**Stored data entries:**
========================

(* ===== verification/LinkManager.v ===== *)
(** * The link manager (src/link/session.rs, src/link/persistence.rs)

    [LinkManager] is the state of the link subsystem; every method is a
    function on [Sys], the manager together with its environment [World]:

    - [w_uuids] and [w_times] are what [Uuid::new_v4] and [now_millis] return, in
      the order of the calls;
    - [w_sessions] is the sessions directory in listing order, with [None] for
      a file that cannot be read; [w_dirs_ok], [w_write_ok] say whether creating
      the directory and writing files succeed;
    - [w_sent] collects the messages handed to the sender threads.

    [io::Result] is [option], a panic is [None] of the functions that can panic.
    JSON and the textual form of a [Uuid] come from libraries: they are the
    variables [to_json], [from_json], [trust_to_json] and [uuid_str]. *)
From Stdlib Require Import Ascii.
From S2P Require Import Prelude BTree Float64 LinkProtocol LinkSync LinkStores IpcTypes.

(** ** Configuration *)
Record RuntimeLinkConfig := MkRuntimeLinkConfig {
  rc_enabled : bool;
  rc_listen_address : string;
  rc_discovery : bool;
  rc_pairing_mode : bool;
  rc_trusted_nodes : list string;
  rc_transport_prefer : string;
  rc_transport_fallback : string;
  rc_preferred_codec : string;
  rc_max_fps : N;
  rc_idle_fps : N;
  rc_max_bitrate_mbps : N;
  rc_stream_only_visible : bool;
  rc_stale_frame_timeout_ms : N;
  rc_restore_last_session : bool;
  rc_unlink_policy : string;
  rc_remote_tile_placeholder : bool;
  rc_animate_link_transition : bool;
  rc_forward_keyboard : bool;
  rc_forward_pointer : bool;
  rc_forward_scroll : bool;
  rc_forward_touch : bool;
  rc_forward_tablet : bool;
  rc_remote_focus_follows_pointer : bool
}.

(** ** Persisted sessions *)
Record PersistedSession := MkPersistedSession {
  ps_version : N;
  ps_session_id : SessionId;
  ps_generation : N;
  ps_participants : list NodeId;
  ps_trusted_fingerprints : list string;
  ps_global_layout : GlobalWorkspace;
  ps_per_node_owned_tile_order : list (NodeId * list Uuid);
  ps_timestamp_millis : N
}.

(** ** Manager state *)
Record LinkPeerState := MkLinkPeerState {
  lp_node_id : NodeId;
  lp_hostname : string;
  lp_addr : option string;
  lp_fingerprint : string;
  lp_connected : bool
}.

Definition set_lp_connected (x : bool) (r : LinkPeerState) : LinkPeerState :=
  MkLinkPeerState r.(lp_node_id) r.(lp_hostname) r.(lp_addr) r.(lp_fingerprint) x.

Record LinkedSession := MkLinkedSession {
  ls_workspace : GlobalWorkspace;
  ls_log : OperationLog
}.

Definition set_ls_workspace (x : GlobalWorkspace) (r : LinkedSession) : LinkedSession :=
  MkLinkedSession x r.(ls_log).

Definition set_ls_log (x : OperationLog) (r : LinkedSession) : LinkedSession :=
  MkLinkedSession r.(ls_workspace) x.

Record LinkManager := MkLinkManager {
  lm_config : RuntimeLinkConfig;
  lm_local_node_id : NodeId;
  lm_hostname : string;
  lm_fingerprint : string;
  lm_enabled : bool;
  lm_pairing_mode : bool;
  lm_current_session : option LinkedSession;
  lm_discovered : DiscoveryState;
  lm_peers : gmap NodeId LinkPeerState;
  lm_remote_tiles : gmap Uuid RemoteTile;
  lm_transport : TransportState;
  lm_trust_store : TrustStore;
  lm_listen_port : N;
  lm_discovery_handle : bool;
  lm_discovery_queue : list DiscoveredPeer;
  lm_next_nonce : N
}.

Definition set_lm_enabled (x : bool) (r : LinkManager) : LinkManager :=
  MkLinkManager r.(lm_config) r.(lm_local_node_id) r.(lm_hostname) r.(lm_fingerprint)
    x r.(lm_pairing_mode) r.(lm_current_session) r.(lm_discovered)
    r.(lm_peers) r.(lm_remote_tiles) r.(lm_transport) r.(lm_trust_store)
    r.(lm_listen_port) r.(lm_discovery_handle) r.(lm_discovery_queue)
    r.(lm_next_nonce).

Definition set_lm_pairing_mode (x : bool) (r : LinkManager) : LinkManager :=
  MkLinkManager r.(lm_config) r.(lm_local_node_id) r.(lm_hostname) r.(lm_fingerprint)
    r.(lm_enabled) x r.(lm_current_session) r.(lm_discovered) r.(lm_peers)
    r.(lm_remote_tiles) r.(lm_transport) r.(lm_trust_store)
    r.(lm_listen_port) r.(lm_discovery_handle) r.(lm_discovery_queue)
    r.(lm_next_nonce).

Definition set_lm_current_session (x : option LinkedSession) (r : LinkManager) : LinkManager :=
  MkLinkManager r.(lm_config) r.(lm_local_node_id) r.(lm_hostname) r.(lm_fingerprint)
    r.(lm_enabled) r.(lm_pairing_mode) x r.(lm_discovered) r.(lm_peers)
    r.(lm_remote_tiles) r.(lm_transport) r.(lm_trust_store)
    r.(lm_listen_port) r.(lm_discovery_handle) r.(lm_discovery_queue)
    r.(lm_next_nonce).
(* ===== verification/LinkSession.v ===== *)
(** * Invariants of the link manager

    The operations of [LinkManager] keep a well-formed state, whatever order the
    compositor calls them in and whatever well-formed messages arrive in between:
    [sys_ok] is an invariant of the step relation [link_step]. The second half
    proves what single operations promise: persistence, time-outs, the
    synchronisation of local tiles, sequence numbers and panics. *)
From S2P Require Import Prelude BTree Float64 LinkProtocol LinkSync LinkStores IpcTypes LinkManager.

(** ** Well-formedness *)
Record session_ok (ws : GlobalWorkspace) : Prop := {
  so_workspace : workspace_ok ws;
  so_participants : map_Forall (λ k p, p.(pa_node_id) = k) ws.(gw_participants)
}.

(** A snapshot carries a well-formed workspace; nothing is asked of other messages. *)
Definition message_ok (msg : IncomingMessage) : Prop :=
  match msg.(im_envelope).(env_kind) with
  | MGlobalSnapshot ws => session_ok ws
  | _ => True
  end.

Definition option_session_ok (session : option LinkedSession) : Prop :=
  match session with
  | Some session => session_ok session.(ls_workspace)
  | None => True
  end.

Record manager_ok (m : LinkManager) : Prop := {
  mo_peers : map_Forall (λ k p, p.(lp_node_id) = k) m.(lm_peers);
  mo_remote : map_Forall (λ k t, t.(rt_metadata).(tm_tile_id) = k) m.(lm_remote_tiles);
  mo_session : option_session_ok m.(lm_current_session);
  mo_incoming : Forall message_ok m.(lm_transport).(tr_incoming)
}.

(** Every session file that parses holds a well-formed layout. *)
Definition files_ok (from_json : string → option PersistedSession)
    (files : list (string * option string)) : Prop :=
  Forall (λ f, ∀ content p, f.2 = Some content → from_json content = Some p →
                 session_ok p.(ps_global_layout)) files.

Definition sys_ok (from_json : string → option PersistedSession) (s : Sys) : Prop :=
  manager_ok s.(mgr) ∧ files_ok from_json s.(world).(w_sessions).

(** ** What [serde_json] promises

    A value that was written and can be read is read back, except for its floats: without the feature
    [float_roundtrip] those are read to best effort, and infinities and NaNs, written as [null],
    cannot be read at all.  The floats of a session are those of its viewports. *)
Definition without_floats (v : Viewport) : Viewport :=
  MkViewport v.(vp_node_id) v.(vp_output_name) f64_zero f64_zero f64_zero f64_zero f64_zero v.(vp_transform)
    v.(vp_refresh_rate_millihz).

Definition workspace_without_floats (ws : GlobalWorkspace) : GlobalWorkspace :=
  set_gw_per_node_viewports ((λ l : list Viewport, without_floats <$> l) <$> ws.(gw_per_node_viewports))
    (set_gw_per_node_outputs ((λ l : list Viewport, without_floats <$> l) <$> ws.(gw_per_node_outputs)) ws).

Definition session_without_floats (p : PersistedSession) : PersistedSession :=
  MkPersistedSession p.(ps_version) p.(ps_session_id) p.(ps_generation) p.(ps_participants) p.(ps_trusted_fingerprints)
    (workspace_without_floats p.(ps_global_layout)) p.(ps_per_node_owned_tile_order) p.(ps_timestamp_millis).
(** A restored session forgets the sequence numbers it has used: the next local
    operation is numbered 1 and the workspace's [operation_seq] goes back to 1, whatever it
    was when the session was persisted. *)
Theorem restored_session_rewinds_seq from_json id s s' kind :
  restore_session from_json id s = (Some true, s') →
  ∃ session, (apply_layout_op kind s'.(mgr)).1 = Some 1%N ∧
    (apply_layout_op kind s'.(mgr)).2.(lm_current_session) = Some session ∧
    session.(ls_workspace).(gw_operation_seq) = 1%N.
Proof.
  unfold restore_session. destruct (load_sessions _ _); [|done].
  destruct (List.find _ _) as [p|]; [|done]. intros [= <-]. unfold apply_layout_op. simpl.
  eexists. split_and!; [done|done|]. simpl. by rewrite apply_op_seq.
Qed.

Lemma restored_session_rewinds_seq_witness :
  sample_ws.(gw_operation_seq) = 3%N ∧
  ∃ session, (apply_layout_op EnterOverview
      (restore_session sample_from_json 7
         (persist_current_session sample_to_json sample_uuid_str sample_persistable).2).2.(mgr)).1
        = Some 1%N ∧
    (apply_layout_op EnterOverview
      (restore_session sample_from_json 7
         (persist_current_session sample_to_json sample_uuid_str sample_persistable).2).2.(mgr)).2
      .(lm_current_session) = Some session ∧ session.(ls_workspace).(gw_operation_seq) = 1%N.
Proof.
  split; [reflexivity|].
  apply (restored_session_rewinds_seq sample_from_json 7
    (persist_current_session sample_to_json sample_uuid_str sample_persistable).2).
  vm_compute. reflexivity.
Defined.

(** Functional behaviour of [check_peer_timeouts]. A peer is disconnected exactly when
    the session has a participant record for it that was seen, is not the local node and is
    older than the time-out; every other peer keeps its state, in particular every peer
    without a participant record. The result says whether a connected peer was lost. *)
Theorem check_peer_timeouts_spec timeout_ms s :
  s.(mgr).(lm_enabled) = true → manager_ok s.(mgr) →
  let now := (now_millis s).1 in
  let r := check_peer_timeouts timeout_ms s in
  (∀ k, r.2.(mgr).(lm_peers) !! k =
          disconnect_if (node_stale s now timeout_ms k) <$> s.(mgr).(lm_peers) !! k) ∧
  (r.1 = true ↔ ∃ k p, s.(mgr).(lm_peers) !! k = Some p ∧ p.(lp_connected) = true ∧
                       node_stale s now timeout_ms k = true).
Proof.
  intros He Hm. unfold check_peer_timeouts. rewrite He. simpl.
  set (ids := match lm_current_session (mgr s) with Some _ => _ | None => _ end).
  set (now := w_times _ _) in *.
  assert (Hids : ∀ k, k ∈ ids ↔ node_stale s now timeout_ms k = true).
  { intros k. unfold ids, node_stale. pose proof (mo_session _ Hm) as Hs.
    destruct (lm_current_session (mgr s)) as [session|]; [|set_solver].
    rewrite elem_of_stale_ids by apply Hs. destruct (_ !! k); naive_solver. }
  split.
  - intros k. rewrite foldl_disconnect_peer. do 2 f_equal. unfold contains.
    apply eq_true_iff_eq. by rewrite bool_decide_eq_true, Hids.
  - rewrite foldl_disconnect_changed. setoid_rewrite Hids. naive_solver.
Qed.

Lemma check_peer_timeouts_spec_witness :
  let r := check_peer_timeouts 5 sample_running in
  (∀ k, r.2.(mgr).(lm_peers) !! k =
     disconnect_if (node_stale sample_running 1000 5 k) <$> sample_running.(mgr).(lm_peers) !! k) ∧
  (r.1 = true ↔ ∃ k p, sample_running.(mgr).(lm_peers) !! k = Some p ∧ p.(lp_connected) = true ∧
                       node_stale sample_running 1000 5 k = true).
Proof.
  apply (check_peer_timeouts_spec 5 sample_running); [reflexivity|apply sample_running_ok].
Defined.

(** Functional behaviour of [purge_stale_remote_tiles]. Exactly the remote tiles that
    belong to a known, disconnected peer and were last alive more than the time-out ago are
    removed, both from the remote tiles and from the session's workspace, and their ids are
    returned. *)
Theorem purge_stale_remote_tiles_spec timeout_ms s session :
  s.(mgr).(lm_enabled) = true → manager_ok s.(mgr) →
  s.(mgr).(lm_current_session) = Some session →
  let now := (now_millis s).1 in
  let r := purge_stale_remote_tiles timeout_ms s in
  let m := r.2.(mgr) in
  (∀ k, k ∈ r.1 ↔
     ∃ t, s.(mgr).(lm_remote_tiles) !! k = Some t ∧ tile_purged s now timeout_ms t) ∧
  (∀ k, m.(lm_remote_tiles) !! k =
          if decide (k ∈ r.1) then None else s.(mgr).(lm_remote_tiles) !! k) ∧
  ∃ session', m.(lm_current_session) = Some session' ∧
    ∀ k, session'.(ls_workspace).(gw_tiles) !! k =
           if decide (k ∈ r.1) then None else session.(ls_workspace).(gw_tiles) !! k.
Proof.
  intros He Hm E. unfold purge_stale_remote_tiles. rewrite He. simpl. split_and!.
  - intros k. by apply elem_of_purged.
  - intros k. apply close_tiles_remote.
  - apply close_tiles_session; [done|]. pose proof (mo_session _ Hm) as H. by rewrite E in H.
Qed.

Lemma purge_stale_remote_tiles_spec_witness :
  let r := purge_stale_remote_tiles 5 sample_running in
  r.1 = [11%N] ∧
  ∃ session', r.2.(mgr).(lm_current_session) = Some session' ∧
    ∀ k, session'.(ls_workspace).(gw_tiles) !! k =
           if decide (k ∈ r.1) then None else sample_ws.(gw_tiles) !! k.
Proof.
  split; [reflexivity|].
  apply (purge_stale_remote_tiles_spec 5 sample_running
    (MkLinkedSession sample_ws OperationLog_default)); [done|apply sample_running_ok|done].
Defined.

(** Every join request is accepted. Whatever the trust store and the pairing mode are,
    and whether or not the sender is a known peer, the request is answered with a
    [JoinAccept] that carries the leader, the generation and the sequence number. *)
Theorem join_request_always_accepted sender node_id s session :
  s.(mgr).(lm_current_session) = Some session →
  (handle_join_request sender node_id s).(world).(w_sent) =
  s.(world).(w_sent) ++ s.(mgr).(lm_transport).(tr_outgoing) ++
  [MkPendingMessage sender
     (MkEnvelope PROTOCOL_VERSION session.(ls_workspace).(gw_session_id)
        s.(mgr).(lm_local_node_id) s.(mgr).(lm_next_nonce) (now_millis s).1
        (MJoinAccept (MkJoinAccept session.(ls_workspace).(gw_leader_node_id)
           session.(ls_workspace).(gw_generation)
           session.(ls_workspace).(gw_operation_seq))))].
Proof.
  intros E. unfold handle_join_request, make_envelope. simpl. rewrite E. simpl. done.
Qed.

Lemma join_request_always_accepted_witness :
  length (handle_join_request "10.9.9.9:1" 77 sample_running).(world).(w_sent) = 1.
Proof.
  rewrite (join_request_always_accepted "10.9.9.9:1" 77 sample_running
    (MkLinkedSession sample_ws OperationLog_default) eq_refl). reflexivity.
Defined.
(** A column is inserted, and activated or not. *)
Lemma add_column_runs s idx c activate :
  scrolling_ok s → column_ok c → NoDup (col_windows c ++ windows s) →
  (∀ i, idx = Some i → i ≤ length s.(sc_columns)) →
  let i := column_place s idx in
  runs (add_column s idx c activate) (λ s',
    scrolling_ok s' ∧ s'.(sc_columns) = sc_columns (with_column s i c) ∧
    arrangement s' = take i (arrangement s) ++ col_windows c :: drop i (arrangement s) ∧
    windows s' ≡ₚ col_windows c ++ windows s ∧
    s'.(sc_active) = (if activate then i else shifted_active s i) ∧
    s'.(sc_options) = s.(sc_options) ∧
    (activate = true → sc_is_empty s = false → i = S s.(sc_active) → s'.(sc_activate_prev) = true)).
Proof.
  intros Hs Hc Hn Hidx i. assert (Hi : i ≤ length s.(sc_columns)) by by apply column_place_le.
  destruct (with_column_fields s i c) as (Hcols & Harr & Hw & Ha & Ho & _).
  pose proof (with_column_ok s i c Hs Hc Hn Hi) as Hok.
  unfold add_column. fold (column_place s idx). fold i. rewrite vec_insert_ok by done. simpl.
  fold (with_column s i c). clearbody i. destruct activate.
  - eapply runs_bind;
      [apply (activate_column_runs _ i Hok); left; rewrite Hcols, length_vec_insert; lia|].
    intros s2 (Hs2 & Hc2 & Ha2 & Ho2). apply runs_ret.
    split; [destruct Hs2; split; simpl; auto; done|]. unfold windows, arrangement in *. simpl.
    rewrite Hc2, Ha2, Ho2, Ha. split_and!; try done.
    intros _ He Hi'. unfold shifted_active. rewrite He, Hi'. cbn [negb andb].
    rewrite (proj2 (Nat.leb_gt _ _)) by lia. apply Nat.eqb_eq. lia.
  - apply runs_ret. by split_and!.
Qed.
(** The column with both states unset is well formed, whatever its display mode. *)
Lemma unset_column_ok c c' :
  co_active c < length (co_tiles c) → col_windows c' = col_windows c → co_active c' = co_active c →
  co_fullscreen c' = false → co_maximized c' = false →
  Forall (λ t, t.(tl_pending) = pending_sizing_mode c') c'.(co_tiles) → column_ok c'.
Proof.
  intros Ha Hw Hact Hf Hm Hp. split; [|unfold pending_sizing_mode; by rewrite Hf, Hm|done].
  by rewrite Hact, <-(col_windows_length c'), Hw, col_windows_length.
Qed.

(** [NoDup] and the windows survive the replacement of a column by one with the same windows. *)
Lemma windows_same_column s s' i c c' :
  s.(sc_columns) !! i = Some c → sc_columns s' = <[i:=c']> (sc_columns s) →
  col_windows c' = col_windows c → windows s' = windows s.
Proof.
  intros Hi Hc Hw. unfold windows, arrangement. rewrite Hc, list_fmap_insert, Hw.
  by rewrite list_insert_id by (by rewrite list_lookup_fmap, Hi).
Qed.

Lemma unset_both_runs s i c w :
  NoDup (windows s) → s.(sc_columns) !! i = Some c → w ∈ col_windows c →
  co_active c < length (co_tiles c) →
  (∀ k c', k ≠ i → s.(sc_columns) !! k = Some c' → column_ok c') →
  s.(sc_active) < length s.(sc_columns) →
  (∀ v, s.(sc_resize) = Some v → v ∈ windows s) →
  Forall (λ t, t.(tl_pending) = pending_sizing_mode c) c.(co_tiles) →
  runs (r ← sc_set_fullscreen s w false; r ← sc_set_maximized (fst r) w false; Some (fst r)) (keeps s).
Proof.
  intros Hn Hi Hw Hact Hothers Ha Hr Hp. pose proof (lookup_lt_Some _ _ _ Hi) as Hlt.
  eapply runs_bind; [by apply (unset_fullscreen_runs s i c)|].
  intros [s1 b1] (c1 & Hc1 & Ha1 & Ho1 & Hr1 & Hw1 & Hact1 & Hf1 & _ & Hp1). simpl in *.
  pose proof (windows_same_column s s1 i c c1 Hi Hc1 Hw1) as HW1.
  assert (Hi1 : sc_columns s1 !! i = Some c1) by (by rewrite Hc1, list_lookup_insert_eq).
  eapply runs_bind; [apply (unset_maximized_runs s1 i c1); [by rewrite HW1|done|by rewrite Hw1|done]|].
  intros [s2 b2] (c2 & Hc2 & Ha2 & Ho2 & Hr2 & Hw2 & Hact2 & Hf2 & Hm2 & Hp2). simpl in *.
  pose proof (windows_same_column s1 s2 i c1 c2 Hi1 Hc2 Hw2) as HW2.
  rewrite Hc1, list_insert_insert_eq in Hc2. apply runs_ret. unfold keeps.
  rewrite HW2, HW1. split; [|split; [done|congruence]]. split.
  - rewrite Hc2. apply Forall_lookup. intros k ck Hk.
    apply list_lookup_insert_Some in Hk as [(-> & <- & _)|(Hne & Hk)]; [|by apply (Hothers k)].
    apply (unset_column_ok c); congruence.
  - left. rewrite Ha2, Ha1, Hc2, length_insert. done.
  - by rewrite HW2, HW1.
  - intros v Hv. rewrite HW2, HW1. auto.
Qed.

Lemma set_column_display_runs s d : scrolling_ok s → runs (set_column_display s d) (keeps s).
Proof.
  intros Hs. unfold set_column_display. destruct (sc_is_empty s) eqn:E; [by apply runs_ret, keeps_refl|].
  pose proof (sc_nonempty s Hs E) as Ha. destruct (lookup_lt_is_Some_2 _ _ Ha) as [c Hc].
  rewrite Hc. cbn [mbind option_bind]. destruct (decide (co_display c = d)) as [|Hne]; [by apply runs_ret, keeps_refl|].
  pose proof (column_lookup_ok s _ c Hs Hc) as Hok.
  unfold col_set_column_display. rewrite decide_False by done.
  set (s0 := set_sc_resize _ s). set (c1 := update_tile_sizes (update_tile_sizes _)).
  pose proof (stop_resize_keeps (col_contains c) s Hs) as Hk0. fold s0 in Hk0.
  assert (Hw1 : col_windows c1 = col_windows c) by (unfold c1; by rewrite !update_tile_sizes_windows).
  assert (Hl1 : length (co_tiles c1) = length (co_tiles c)) by (by rewrite <-!col_windows_length, Hw1).
  assert (Hp1 := update_tile_sizes_pending (update_tile_sizes (set_co_display d c))). fold c1 in Hp1.
  change (co_display c1) with d.
  destruct (negb (bool_decide (d = DisplayTabbed)) && (1 <? length (co_tiles c1))) eqn:Eb.
  - destruct (lookup_lt_is_Some_2 (co_tiles c1) (co_active c1)) as [t Ht].
    { rewrite Hl1. apply Hok. }
    rewrite Ht. cbn [mbind option_bind].
    assert (HW : windows (set_column (sc_active s) c1 s0) = windows s)
      by by apply (windows_same_column s _ (sc_active s) c c1).
    eapply runs_weaken; [apply (unset_both_runs (set_column (sc_active s) c1 s0) (sc_active s) c1)|].
    + rewrite HW. apply Hs.
    + simpl. by rewrite list_lookup_insert_eq.
    + apply list_elem_of_lookup. exists (co_active c1). by apply col_windows_lookup.
    + rewrite Hl1. apply Hok.
    + simpl. intros k c' Hk Hc'. rewrite list_lookup_insert_ne in Hc' by done.
      by eapply column_lookup_ok.
    + simpl. by rewrite length_insert.
    + rewrite HW. apply (sc_resize_ok s0). apply Hk0.
    + done.
    + intros s' Hk'. unfold keeps in *. rewrite HW in Hk'. exact Hk'.
  - apply runs_ret. eapply keeps_trans; [exact Hk0|]. eapply set_column_keeps; [apply Hk0|exact Hc|].
    split; [|by rewrite Hw1]. split; [rewrite Hl1; apply Hok| |done].
    intros _. change (co_display c1) with d. rewrite Hl1 in *.
    apply andb_false_iff in Eb as [Eb|Eb].
    + right. by apply negb_false_iff, bool_decide_eq_true in Eb.
    + left. apply Nat.ltb_ge in Eb. pose proof (co_active_ok c Hok). lia.
Qed.
Lemma focus_directional_runs f distance :
  floating_ok parent_of f →
  runs (focus_directional parent_of f distance) (λ r, refocused f (fst r)).
Proof.
  intros Hok. unfold focus_directional.
  destruct (fl_active f) as [a|] eqn:Ha; [|apply runs_ret; by apply refocused_refl].
  pose proof (fl_active_in _ _ Hok a Ha) as Hin.
  destruct (idx_of_split f a Hin) as (A & t & B & _ & _ & ->). cbn [mbind option_bind].
  destruct (min_by_total _) as [[w d]|] eqn:Hm; [|apply runs_ret; by apply refocused_refl].
  apply min_by_total_in, list_elem_of_In, List.filter_In in Hm as [Hm _].
  apply list_elem_of_In, list_elem_of_fmap in Hm as (u & [= -> ->] & Hu).
  apply list_elem_of_In, List.filter_In in Hu as [Hu _].
  eapply runs_bind; [apply fl_activate_refocuses; [done|]|intros r Hr; by apply runs_ret].
  apply list_elem_of_fmap. exists u. by rewrite list_elem_of_In.
Qed.

Lemma focus_least_runs f coordinate :
  floating_ok parent_of f → runs (focus_least parent_of f coordinate) (refocused f).
Proof.
  intros Hok. unfold focus_least.
  destruct (min_by_total _) as [[w d]|] eqn:Hm; [|apply runs_ret; by apply refocused_refl].
  apply min_by_total_in, list_elem_of_fmap in Hm as (u & [= -> ->] & Hu).
  eapply runs_fmap; [apply fl_activate_refocuses; [done|]|done].
  apply list_elem_of_fmap. by exists u.
Qed.

Lemma focus_greatest_runs f coordinate :
  floating_ok parent_of f → runs (focus_greatest parent_of f coordinate) (refocused f).
Proof.
  intros Hok. unfold focus_greatest.
  destruct (max_by_total _) as [[w d]|] eqn:Hm; [|apply runs_ret; by apply refocused_refl].
  apply max_by_total_in, list_elem_of_fmap in Hm as (u & [= -> ->] & Hu).
  eapply runs_fmap; [apply fl_activate_refocuses; [done|]|done].
  apply list_elem_of_fmap. by exists u.
Qed.
(** ** Operations *)

(** Running an operation of one of the two spaces. *)
Definition on_scrolling (ws : Workspace) (o : option ScrollingSpace) : option Workspace :=
  s ← o; Some (set_ws_scrolling s ws).
Definition on_scrolling' {B} (ws : Workspace) (o : option (ScrollingSpace * B)) : option (Workspace * B) :=
  r ← o; Some (set_ws_scrolling (fst r) ws, snd r).
Definition on_floating (ws : Workspace) (o : option FloatingSpace) : option Workspace :=
  f ← o; Some (set_ws_floating f ws).
Definition on_floating' {B} (ws : Workspace) (o : option (FloatingSpace * B)) : option (Workspace * B) :=
  r ← o; Some (set_ws_floating (fst r) ws, snd r).

Section workspace.
  Context (parent_of : N → option N) (g : Placement).

Definition activate_if (b : bool) (a : FloatingActive) (ws : Workspace) : Workspace :=
  if b then set_ws_active a ws else ws.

========================

**What this task involves:** What is the number of lines in the records that contain "written"? Answer with it alone.

**Exercise output:** 2